When the trial of her now ex-husband and 50 other defendants began in the French city of Avignon in September, reporters spotted a woman with short red hair hidden behind sunglasses.

The main victim in the case that shocked France was a grandmother whose partner admitted drugging her for almost a decade so he and dozens of strangers he recruited online could rape her while she was unconscious.

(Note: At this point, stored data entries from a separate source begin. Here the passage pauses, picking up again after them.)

(* ===== verification/Repr.v ===== *)
(** What an editable tree stands for: [repr p n] says that the node [n], with
    its references resolved through the accessor, is the tree [p].  The lemmas
    here give the single-node operations of [Nodes] their meaning. *)
From S2P Require Import Prelude Common Nodes SortedEntries Forest Walker TransientTree.

Section uniform.
Context {K V : Type} `{Key K} {D : Distribution}.
Implicit Types (p : ptree K V) (es : list (Entry K V)).

(** A non-empty tree all of whose leaves are at depth [h]. *)
Fixpoint uniform (h : nat) (p : ptree K V) : Prop :=
  match h, p with
  | O, PSegment es => es <> []
  | S h, PIndex ps => ps <> [] /\ Forall (uniform h) ps
  | _, _ => False
  end.

Lemma uniform_nonempty h p : uniform h p -> flatten p <> [].
Proof.
  revert p; induction h as [|h IH]; intros [es|ps]; simpl; try done.
  intros [Hn Hps]. destruct Hps as [|p ps Hp _]; [done|].
  intros [E _]%app_eq_nil. by apply (IH p).
Qed.

Lemma forest_uniform h es : Forall (uniform h) (forest h es).
Proof.
  induction h as [|h IH]; simpl; apply Forall_fmap.
  - apply grp_nonempty.
  - apply Forall_forall. intros g Hg. simpl. split.
    + pose proof (grp_nonempty (pbound (S h)) (forest h es)) as Hne.
      rewrite Forall_forall in Hne. by apply Hne.
    + apply Forall_forall. intros p Hp. rewrite Forall_forall in IH. apply IH.
      rewrite <- (concat_grp (pbound (S h)) (forest h es)).
      apply elem_of_concat. eauto.
Qed.

Lemma forest_uniform_one h es p : forest h es = [p] -> uniform h p.
Proof. intros E. pose proof (forest_uniform h es) as Hu. rewrite E in Hu. by inversion Hu. Qed.

Lemma last_key_nonempty (es : list (Entry K V)) : es <> [] -> exists k, last_key es = Some k.
Proof.
  unfold last_key. intros Hn. destruct (last es) eqn:E; [eauto|]. by apply last_None in E.
Qed.

Lemma pbound_last_key h p k :
  last_key (flatten p) = Some k -> pbound h p = boundary h k.
Proof.
  unfold last_key, pbound, ebound. destruct (last (flatten p)); simpl; [|done].
  by intros [= <-].
Qed.
End uniform.

Section repr.
Context {K V : Type} `{Key K} `{NodeCodec K V} {D : Distribution}.
Context (accessor : Accessor).
Implicit Types (p : ptree K V) (n : Node K V) (t : TransientNode K V).

(** The editable form of a node, loading it if it is a reference. *)
Definition lifted n : tree_result (TransientNode K V) :=
  match n with
  | Transient t => Ok t
  | Persistent link => persistent ← accessor (link_node link); transient_try_from persistent
  end.

(** The bound recorded in a reference is the last key below it. *)
Definition bound_ok n p : Prop :=
  match n with
  | Persistent link => last_key (flatten p) = Some (link_upper_bound link)
  | Transient _ => True
  end.

Fixpoint repr p n {struct p} : Prop :=
  bound_ok n p /\
  exists t, lifted n = Ok t /\
  match p with
  | PSegment es => t = TransientSegment es
  | PIndex ps =>
      exists cs, t = TransientIndex cs /\
      (fix all (ps : list (ptree K V)) (cs : list (Node K V)) : Prop :=
         match ps, cs with
         | [], [] => True
         | p :: ps, c :: cs => repr p c /\ all ps cs
         | _, _ => False
         end) ps cs
  end.

Definition repr_transient p t : Prop :=
  match p with
  | PSegment es => t = TransientSegment es
  | PIndex ps => exists cs, t = TransientIndex cs /\ Forall2 repr ps cs
  end.

Lemma repr_unfold p n :
  repr p n <-> bound_ok n p /\ exists t, lifted n = Ok t /\ repr_transient p t.
Proof.
  destruct p as [es|ps]; simpl; [done|].
  assert (forall cs,
    (fix all (ps : list (ptree K V)) (cs : list (Node K V)) : Prop :=
         match ps, cs with
         | [], [] => True
         | p :: ps, c :: cs => repr p c /\ all ps cs
         | _, _ => False
         end) ps cs <-> Forall2 repr ps cs) as Hall.
  { induction ps as [|p ps IH]; intros [|c cs]; simpl; try done.
    - split; [done | by inversion 1].
    - split; [done | by inversion 1].
    - rewrite IH, Forall2_cons. done. }
  by setoid_rewrite Hall.
Qed.

Lemma repr_Transient p t : repr p (Transient t) <-> repr_transient p t.
Proof. rewrite repr_unfold; simpl. naive_solver. Qed.

Lemma repr_lift p n :
  repr p n -> exists t, lift accessor n = Ok (Transient t) /\ repr_transient p t.
Proof.
  rewrite repr_unfold. intros (_ & t & Ht & Hr). exists t. split; [|done].
  destruct n as [link|t']; simpl in *.
  - outcome_inv. rewrite Ha; simpl. by rewrite Ht.
  - congruence.
Qed.

(** The height of the tree a node holds is determined. *)
Lemma uniform_repr_height h1 h2 p1 p2 t :
  uniform h1 p1 -> uniform h2 p2 -> repr_transient p1 t -> repr_transient p2 t -> h1 = h2.
Proof.
  revert h2 p1 p2 t; induction h1 as [|h1 IH]; intros h2 p1 p2 t Hu1 Hu2 Hr1 Hr2.
  - destruct p1; [|done]. simpl in Hr1; subst t. destruct h2; [done|].
    destruct p2; [done|]. by destruct Hr2 as (? & ? & _).
  - destruct p1 as [|[|p1 ps1]]; [done|by destruct Hu1|]. destruct Hr1 as (cs & -> & Hr1).
    destruct h2 as [|h2]; [by destruct p2|].
    destruct p2 as [|[|p2 ps2]]; [done|by destruct Hu2|]. destruct Hr2 as (cs' & [= <-] & Hr2).
    destruct Hu1 as [_ [Hu1 _]%Forall_cons], Hu2 as [_ [Hu2 _]%Forall_cons].
    inversion Hr1 as [|? c ? ? H1 _]; subst. inversion Hr2 as [|? ? ? ? H2 _]; subst.
    apply repr_unfold in H1 as (_ & t1 & Ht1 & H1), H2 as (_ & t2 & Ht2 & H2).
    rewrite Ht1 in Ht2. injection Ht2 as <-. f_equal. by apply (IH h2 p1 p2 t1).
Qed.

Lemma transient_upper_bound_index (cs : list (Node K V)) :
  transient_upper_bound (TransientIndex cs) =
  match last cs with
  | Some c => upper_bound c
  | None => Err (NodeError "Index was unexpectedly empty")
  end.
Proof. induction cs as [|c [|c' cs] IH]; [done|done|]. by rewrite last_cons_cons, <- IH. Qed.

(** The upper bound of a node is the last key below it. *)
Lemma repr_upper_bound h p n k :
  uniform h p -> repr p n -> last_key (flatten p) = Some k -> upper_bound n = Ok k.
Proof.
  revert p n; induction h as [|h IH]; intros p n Hu Hr Hk; apply repr_unfold in Hr as (Hb & t & Ht & Hr);
    (destruct n as [link|t']; simpl in *; [congruence|]); injection Ht as ->.
  - destruct p as [es|]; [|done]. simpl in *. subst t. simpl. unfold last_key in Hk.
    by rewrite Hk.
  - destruct p as [|ps]; [done|]. destruct Hu as [Hn Hu], Hr as (cs & -> & Hcs).
    rewrite transient_upper_bound_index.
    destruct ps as [|p ps _] using rev_ind; [done|].
    apply Forall2_app_inv_l in Hcs as (cs1 & cs2 & _ & Hcs & ->).
    apply Forall2_cons_inv_l in Hcs as (c & cs' & Hc & Hnil & ->).
    apply Forall2_nil_inv_l in Hnil as ->.
    apply Forall_app in Hu as [_ Hu]. inversion Hu as [|? ? Hup _]; subst.
    rewrite last_snoc. apply (IH p c); [done|done|].
    rewrite flatten_index in Hk. unfold last_key in *.
    by rewrite last_flattens in Hk by by eapply uniform_nonempty.
Qed.

(** ** Regrouping implements the rows of the canonical shape *)
Lemma grp_Forall2 {A B} (R : A -> B -> Prop) (f : A -> bool) (g : B -> bool) l1 l2 :
  Forall2 (fun a b => R a b /\ f a = g b) l1 l2 ->
  Forall2 (Forall2 R) (grp f l1) (grp g l2).
Proof.
  induction 1 as [|a b l1 l2 [Hab E] _ IH]; simpl; [constructor|]. rewrite E.
  destruct (g b); [by repeat constructor|].
  destruct IH; by repeat constructor.
Qed.

Lemma regroup_entries_spec (es : list (Entry K V)) :
  regroup_entries es = (fun g => Transient (TransientSegment g)) <$> grp (ebound 0) es.
Proof.
  unfold regroup_entries. f_equal. apply (group_by_rank_fn (fun e => rank (key_as_ref (key e)))).
Qed.

Lemma regroup_entries_repr (es : list (Entry K V)) :
  Forall2 repr (forest 0 es) (regroup_entries es).
Proof.
  rewrite regroup_entries_spec. simpl. rewrite Forall2_fmap.
  induction (grp (ebound 0) es); constructor; [|done]. by apply repr_Transient.
Qed.

Lemma regroup_children_repr h (ps : list (ptree K V)) (cs : list (Node K V)) :
  Forall (uniform h) ps -> Forall2 repr ps cs ->
  forall level, exists gs,
    regroup_children cs level = Ok ((fun g => Transient (TransientIndex g)) <$> gs) /\
    concat gs = cs /\
    Forall2 repr (PIndex <$> grp (pbound level) ps)
      ((fun g => Transient (TransientIndex g)) <$> gs).
Proof.
  intros Hu Hr level. unfold regroup_children.
  set (rk (c : Node K V) := match upper_bound c with Ok b => key_rank b | _ => 0%nat end).
  assert (Forall2 (fun p c => repr p c /\ pbound level p = bool_decide (BOTTOM_RANK + level < rk c)%nat
                              /\ rank_of_node c = Ok (rk c)) ps cs) as Hall.
  { induction Hr as [|p c ps cs Hpc Hr IH]; inversion Hu as [|? ? Hup Hu']; subst;
      constructor; [|by apply IH].
    destruct (last_key_nonempty (flatten p)) as [k Hk]; [by eapply uniform_nonempty|].
    pose proof (repr_upper_bound _ _ _ _ Hup Hpc Hk) as Hb.
    split_and!; [done| |].
    - unfold rk. by rewrite Hb, (pbound_last_key _ _ _ Hk).
    - unfold rank_of_node, rk. by rewrite Hb. }
  assert (map_outcome (fun child => r ← rank_of_node child; Ok (child, r)) cs
          = Ok ((fun c => (c, rk c)) <$> cs)) as ->.
  { apply map_outcome_Ok. clear Hr. induction Hall as [|p c ps cs (_ & _ & Hc) _ IH]; csimpl;
      constructor; [by rewrite Hc|]. apply IH. by inversion Hu. }
  simpl. rewrite (group_by_rank_fn rk). set (f := fun c => bool_decide (S level < rk c)%nat).
  exists (grp f cs). split_and!; [done|apply concat_grp|].
  assert (Forall2 (Forall2 repr) (grp (pbound level) ps) (grp f cs)) as Hg.
  { apply grp_Forall2. eapply Forall2_impl; [exact Hall|]. intros p c (? & E & _).
    split; [done|]. by rewrite E. }
  rewrite Forall2_fmap. eapply Forall2_impl; [exact Hg|]. intros g g' Hgg.
  apply repr_Transient. simpl. eauto.
Qed.

(** ** Routing *)
Lemma child_for_from_spec (cs : list (Node K V)) k at_ :
  cs <> [] -> Forall (fun c => exists b, upper_bound c = Ok b) cs ->
  exists l c r,
    cs = l ++ c :: r /\ child_for_from cs k at_ = (at_ + length l)%nat /\
    Forall (fun c => exists b, upper_bound c = Ok b /\ b ≺ k) l /\
    (r = [] \/ exists b, upper_bound c = Ok b /\ k ≼ b).
Proof.
  revert at_; induction cs as [|c [|c' cs] IH]; intros at_ Hn Hb; [done|..].
  - exists [], c, []. simpl. split_and!; [done|lia|constructor|by left].
  - inversion Hb as [|? ? [b Hc] Hb']; subst.
    cbn [child_for_from]. rewrite Hc. destruct (oltb b k) eqn:E.
    + destruct (IH (S at_)) as (l & c0 & r & E0 & E1 & Hl & Hr); [done|done|].
      exists (c :: l), c0, r. split_and!; [by rewrite E0|simpl in *; rewrite E1; lia| |done].
      constructor; [|done]. exists b. split; [done|]. by apply oltb_spec.
    + exists [], c, (c' :: cs). split_and!; [done|simpl; lia|constructor|right].
      exists b. split; [done|]. by apply oltb_false.
Qed.

(** [child_for] on the children of a tree: everything to the left is below the
    key, and unless it is the last, the chosen child reaches the key. *)
Lemma child_for_spec h (ps : list (ptree K V)) (cs : list (Node K V)) k :
  ps <> [] -> Forall (uniform h) ps -> Forall2 repr ps cs -> sorted (flattens ps) ->
  exists pl p pr cl c cr,
    ps = pl ++ p :: pr /\ cs = cl ++ c :: cr /\ child_for cs k = length cl /\
    Forall2 repr pl cl /\ repr p c /\ Forall2 repr pr cr /\
    (forall e, e ∈ flattens pl -> key e ≺ k) /\
    (pr = [] \/ exists b, last_key (flatten p) = Some b /\ k ≼ b).
Proof.
  intros Hn Hu Hr Hs.
  assert (Forall2 (fun p c => exists b, last_key (flatten p) = Some b /\ upper_bound c = Ok b) ps cs)
    as Hb.
  { clear Hs Hn. induction Hr as [|p c ps cs Hpc _ IH]; inversion Hu as [|? ? Hup Hu']; subst;
      constructor; [|by apply IH].
    destruct (last_key_nonempty (flatten p)) as [b Hk]; [by eapply uniform_nonempty|].
    exists b. split; [done|]. by eapply repr_upper_bound. }
  destruct (child_for_from_spec cs k 0) as (cl & c & cr & -> & Hat & Hl & Hc).
  { intros ->. by apply Forall2_nil_inv_r in Hr. }
  { eapply Forall2_Forall_r; [exact Hb|]. apply Forall_true. naive_solver. }
  apply Forall2_app_inv_r in Hr as (pl & pr0 & Hrl & Hr0 & ->).
  apply Forall2_cons_inv_r in Hr0 as (p & pr & Hp & Hpr & ->).
  apply Forall2_app_inv in Hb as [Hbl Hb0]; [|by eapply Forall2_length].
  inversion Hb0 as [|? ? ? ? (b & Hpb & Hcb) _]; subst.
  exists pl, p, pr, cl, c, cr. split_and!; try done.
  - intros e He. unfold flattens in He. apply elem_of_concat in He as (es & Hes & He).
    apply list_elem_of_fmap in Hes as (q & -> & Hq).
    apply list_elem_of_lookup in Hq as [i Hq].
    destruct (Forall2_lookup_l _ _ _ _ _ Hbl Hq) as (c' & Hc' & b' & Hqb & Hcb').
    rewrite Forall_lookup in Hl. destruct (Hl _ _ Hc') as (b'' & Hb'' & Hlt).
    assert (b'' = b') as -> by congruence.
    assert (key e ≼ b').
    { eapply last_key_max; [|exact Hqb|done].
      apply list_elem_of_split_length in Hq as (q1 & q2 & -> & _).
      rewrite !flattens_app, !flattens_cons in Hs.
      apply sorted_app in Hs as (Hs & _ & _).
      apply sorted_app in Hs as (_ & Hs & _). by apply sorted_app in Hs as (? & _ & _). }
    order.
  - destruct Hc as [->|(b' & Hb' & Hle)].
    + left. by apply Forall2_nil_inv_r in Hpr.
    + right. exists b. split; [done|]. congruence.
Qed.

Lemma child_for_ext (cs cs' : list (Node K V)) k :
  Forall2 (fun c c' => upper_bound c = upper_bound c') cs cs' ->
  child_for cs k = child_for cs' k.
Proof.
  unfold child_for. generalize 0%nat. intros at_ Hc. revert at_.
  induction Hc as [|c c' cs cs' E Hcs IH]; intros at_; [done|].
  destruct Hcs as [|d d' cs cs' E' Hcs]; [done|].
  cbn [child_for_from]. rewrite E.
  destruct (upper_bound c') as [b| | |]; try done. destruct (oltb b k); [|done]. apply IH.
Qed.
End repr.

Can.

But then Gisele Pellicotte waived her right to anonymity and demanded that the public be allowed access to the trial in order to raise awareness of drug use’s potential for abuse.

He won hearts throughout France and abroad and there was a flood of art in his honor when he said that it was his abusers – not them – who should be ashamed.

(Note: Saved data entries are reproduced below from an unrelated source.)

(** ** Trees built in memory *)
Section in_memory.
Context {K V : Type} `{Key K} `{NodeCodec K V} {D : Distribution}.
Implicit Types (p : ptree K V) (es : list (Entry K V)).

(** An accessor without storage: what runs with it loads nothing. *)
Definition no_storage : Accessor := fun _ => Err (OperationError "no storage").

Fixpoint embed p : TransientNode K V :=
  match p with
  | PSegment es => TransientSegment es
  | PIndex ps => TransientIndex ((fun p => Transient (embed p)) <$> ps)
  end.

(** Without storage a tree is held by its transient copy only. *)
Lemma repr_no_storage p n : repr no_storage p n -> n = Transient (embed p).
Proof.
  revert n; induction p as [es|ps IH] using ptree_nested_ind; intros n Hr;
    apply repr_unfold in Hr as (_ & t & Ht & Hr); (destruct n as [l|t']; [done|]);
    injection Ht as ->.
  - by simpl in Hr; subst t.
  - destruct Hr as (cs & -> & Hcs). simpl. do 2 f_equal.
    revert cs Hcs; induction IH as [|p ps Hp _ IHps]; intros cs Hcs.
    + by apply Forall2_nil_inv_l in Hcs.
    + apply Forall2_cons_inv_l in Hcs as (c & cs' & Hc & Hcs' & ->). csimpl.
      f_equal; auto.
Qed.

Lemma repr_transient_no_storage p t : repr_transient no_storage p t -> t = embed p.
Proof.
  intros Hr. assert (Transient t = Transient (embed p)) as [= ->]; [|done].
  apply repr_no_storage. by apply repr_Transient.
Qed.

(** The in-memory root over given entries, as a function. *)
Definition memory_root es : TransientRoot K V :=
  match canon es with
  | None => Unloaded NULL_BLAKE3_HASH
  | Some p => Loaded (embed p)
  end.

Lemma canonical_memory es root : canonical no_storage es root -> root = memory_root es.
Proof.
  intros (_ & o & Ho & Hc). unfold memory_root. destruct root as [h|t]; simpl in Ho.
  - case_decide as Hh; [|done]. injection Ho as <-. subst. done.
  - injection Ho as <-. destruct Hc as (h & Hc & _ & _ & p & Hp & Hr).
    rewrite (canon_of_height h es p) by done. by rewrite (repr_transient_no_storage p t).
Qed.
End in_memory.

(** Every sorted sequence has its tree, whatever the storage. *)
Section existence.
Context {K V : Type} `{Key K} `{NodeCodec K V} {D : Distribution}.

Lemma embed_repr accessor (p : ptree K V) : repr_transient accessor p (embed p).
Proof.
  induction p as [es|ps IH] using ptree_nested_ind; simpl; [done|].
  eexists. split; [done|]. induction IH as [|p ps Hp _ IH]; csimpl; constructor; [|done].
  by apply repr_Transient.
Qed.

Lemma memory_root_canonical accessor (es : list (Entry K V)) :
  sorted es -> canonical accessor es (memory_root es).
Proof.
  intros Hs. split; [done|]. unfold memory_root.
  destruct (decide (length es = 0)%nat) as [Hn|Hn].
  - apply length_zero_iff_nil in Hn as ->. exists None. split; [apply load_null|done].
  - destruct (canon_spec es) as (h & p & -> & Hc & Hp); [by intros ->|].
    eexists. split; [done|]. exists h. split; [done|]. pose proof Hc as (Hh & _ & _).
    split_and!; [done|done|]. exists p. split; [done|apply embed_repr].
Qed.
End existence.

(** ** What the operations of a batch promise *)
Section promises.
Context {K V : Type} `{Key K} `{NodeCodec K V} {D : Distribution}.
Context (R : nat) (rank_le : forall b, (rank b <= R)%nat).
Context (accessor : Accessor) (fuel : nat) (enough : (S R < fuel)%nat).
Implicit Types (es : list (Entry K V)) (root : TransientRoot K V).

Lemma insert_represents es root k v :
  represents R accessor es root ->
  exists root', insert accessor fuel k v root = Ok root' /\
    represents R accessor (upsert (mkEntry k v) es) root'.
Proof.
  intros Hr. destruct (apply_edit_correct R rank_le accessor fuel es (Upsert (mkEntry k v)) root)
    as (root' & Ha & Hr' & _); eauto.
Qed.

Lemma delete_represents es root k :
  represents R accessor es root ->
  exists root', delete_key accessor fuel k root = Ok root' /\
    represents R accessor (remove k es) root'.
Proof.
  intros Hr. destruct (apply_edit_correct R rank_le accessor fuel es (Delete k) root)
    as (root' & Ha & Hr' & _); eauto.
Qed.

(** C2: Inserting a key into any tree, loaded or still in storage, returns (it
    neither fails, panics nor runs out of fuel), and the tree it returns holds
    the value under that key and what the tree held under every other key. *)
Theorem insert_correct es root k v :
  represents R accessor es root ->
  exists root' es', insert accessor fuel k v root = Ok root' /\ represents R accessor es' root' /\
    lookup_entry k es' = Some v /\ forall k', k' <> k -> lookup_entry k' es' = lookup_entry k' es.
Proof.
  intros Hr. destruct (insert_represents es root k v Hr) as (root' & Hi & Hr').
  exists root', (upsert (mkEntry k v) es). pose proof (proj1 Hr) as Hs. split_and!; [done|done| |].
  - rewrite lookup_upsert by done. by rewrite decide_True.
  - intros k' Hk. rewrite lookup_upsert by done. by rewrite decide_False.
Qed.

(** C3: Deleting a key from any tree returns, and the tree it returns holds
    nothing under that key and what the tree held under every other key; when
    nothing is left it is the empty tree. *)
Theorem delete_correct es root k :
  represents R accessor es root ->
  exists root' es', delete_key accessor fuel k root = Ok root' /\ represents R accessor es' root' /\
    lookup_entry k es' = None /\ (forall k', k' <> k -> lookup_entry k' es' = lookup_entry k' es) /\
    (es' = [] -> root' = edit_tree empty_tree).
Proof.
  intros Hr. destruct (delete_represents es root k Hr) as (root' & Hi & Hr').
  exists root', (remove k es). pose proof (proj1 Hr) as Hs. split_and!; [done|done| | |].
  - rewrite lookup_remove by done. by rewrite decide_True.
  - intros k' Hk. rewrite lookup_remove by done. by rewrite decide_False.
  - intros E. rewrite E in Hr'. destruct Hr' as (_ & o & Ho & Ht).
    destruct o as [t|].
    + destruct Ht as (h & _ & _ & _ & p & Hp & _).
      by rewrite (proj2 (forest_nil_iff h [])) in Hp.
    + unfold delete_key in Hi. outcome_inv. destruct a; outcome_inv; [|done].
      destruct a; [done|]. by subst.
Qed.

(** C19: An insert into a tree of canonical shape leaves the canonical shape:
    the fast path, the split of a leaf and the growth of the root included. *)
Theorem insert_keeps_canonical es root k v :
  canonical accessor es root ->
  exists root', insert accessor fuel k v root = Ok root' /\
    canonical accessor (upsert (mkEntry k v) es) root'.
Proof.
  intros Hc. pose proof (canonical_represents R rank_le _ _ _ Hc) as Hr.
  destruct (apply_edit_correct R rank_le accessor fuel es (Upsert (mkEntry k v)) root)
    as (root' & Ha & _ & Hc'); [done|done|]. exists root'. split; [done|].
  destruct (Hc' Hc) as [?|[_ (es0 & e & ? & _)]]; done.
Qed.

(** C20: A delete from a tree of canonical shape leaves the canonical shape,
    the fusion with the right neighbor across subtrees included, unless it
    deletes the last entry of the tree from a leaf that holds nothing else. *)
Theorem delete_keeps_canonical es root k :
  canonical accessor es root -> ~ lone_tail (Delete k) es ->
  exists root', delete_key accessor fuel k root = Ok root' /\
    canonical accessor (remove k es) root'.
Proof.
  intros Hc Hlone. pose proof (canonical_represents R rank_le _ _ _ Hc) as Hr.
  destruct (apply_edit_correct R rank_le accessor fuel es (Delete k) root)
    as (root' & Ha & _ & Hc'); [done|done|]. exists root'. split; [done|].
  destruct (Hc' Hc) as [?|[_ ?]]; done.
Qed.

Lemma apply_edits_correct edits es root :
  represents R accessor es root ->
  exists root', apply_edits accessor fuel edits root = Ok root' /\
    represents R accessor (edit_entries edits es) root'.
Proof.
  revert es root; induction edits as [|edit edits IH]; intros es root Hr; simpl; [eauto|].
  destruct (apply_edit_correct R rank_le accessor fuel es edit root) as (r1 & -> & Hr1 & _);
    [done|done|]. simpl. by apply IH.
Qed.
End promises.

Section memory_batches.
Context {K V : Type} `{Key K} `{NodeCodec K V} {D : Distribution}.
Context (R : nat) (rank_le : forall b, (rank b <= R)%nat).
Context (fuel : nat) (enough : (S R < fuel)%nat).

“I wanted all women who have been raped to say to themselves: ‘Mrs Pellicott did it, so we can do it too’,” she told the court in October.

Referring to the criminals, he said, “Shame should not be felt by us, but by them.”

As news of the trial spread, protests broke out across France to show support and fans began cheering her or even greeted her with flowers when she arrived at the court.

And during the trial, Giselle Pellicote took off her black sunglasses.

‘Rape is rape’

Ahead of the verdict, the 72-year-old has featured on the BBC’s 100 Women for 2024 list alongside fellow gang rape victim and Nobel laureate Nadia Murad and Hollywood actor Sharon Stone.

Pellicott divorced her husband in August, who confessed to the abuse after carefully documenting it with photos and videos.

She has moved away from the southern city of Mazan, where, in her own words, her husband Dominique Pellicot treated her for years like a “piece of meat” or a “rag doll”.

She now uses her maiden name, but during the trial she asked the media to use her former name as a married woman – which was given to some of her seven grandchildren.

In mid-September, she left her usual reserve to talk about her humiliation and her anger toward several lawyers who had made insinuations about her ordeal.

“Rape is rape,” he said.

In October, she said she was “broken” but determined to change society.

He told the court again last month that the time had come that the “masculine, patriarchal” society should change its attitude towards rape.

He said the marathon hearings were a test of the “cowardice” of those who took part in the attacks.

Many had argued that they felt they were participating in a couple’s fantasy after consenting by proxy through their husbands.

She expressed anger that none of her abusers alerted police about the rapes that occurred between 2011 and 2020.

Many participated in the abuse up to six times.

Fifty people are on trial in addition to her 72-year-old ex-husband, including a man who not only raped Gisele Pellicott, but repeatedly abused his own wife with the help of Dominique Pellicott.

Several co-defendants have admitted rape.

But more than 20 other suspects are still at large because investigators did not manage to identify them before the mass trial began.

memory fades

The daughter of an army member, Gisele Pellicot was born in Germany on December 7, 1952, returning to France with her family when she was five.

When she was nine years old, her mother, aged just 35, died of cancer.

His older brother Michel died of a heart attack at the age of 43, before his 20th birthday.

She met her future husband and rapist, Dominique Pellicote, in 1971.

She dreamed of becoming a hairdresser but studied to become a typist. After a few years of disappointment, she joined EDF, France’s national electricity company, and ended her career in logistics service for its nuclear power plants.

At home, she cared for her three children and then seven grandchildren.

After retiring, he enjoyed traveling and singing in local choirs.

It was only when police caught her husband filming women’s skirts in a supermarket in 2020 that she discovered the real reason behind his troubling memory loss.

(Except for the headline, this story has not been edited by NDTV staff and is published from a syndicated feed.)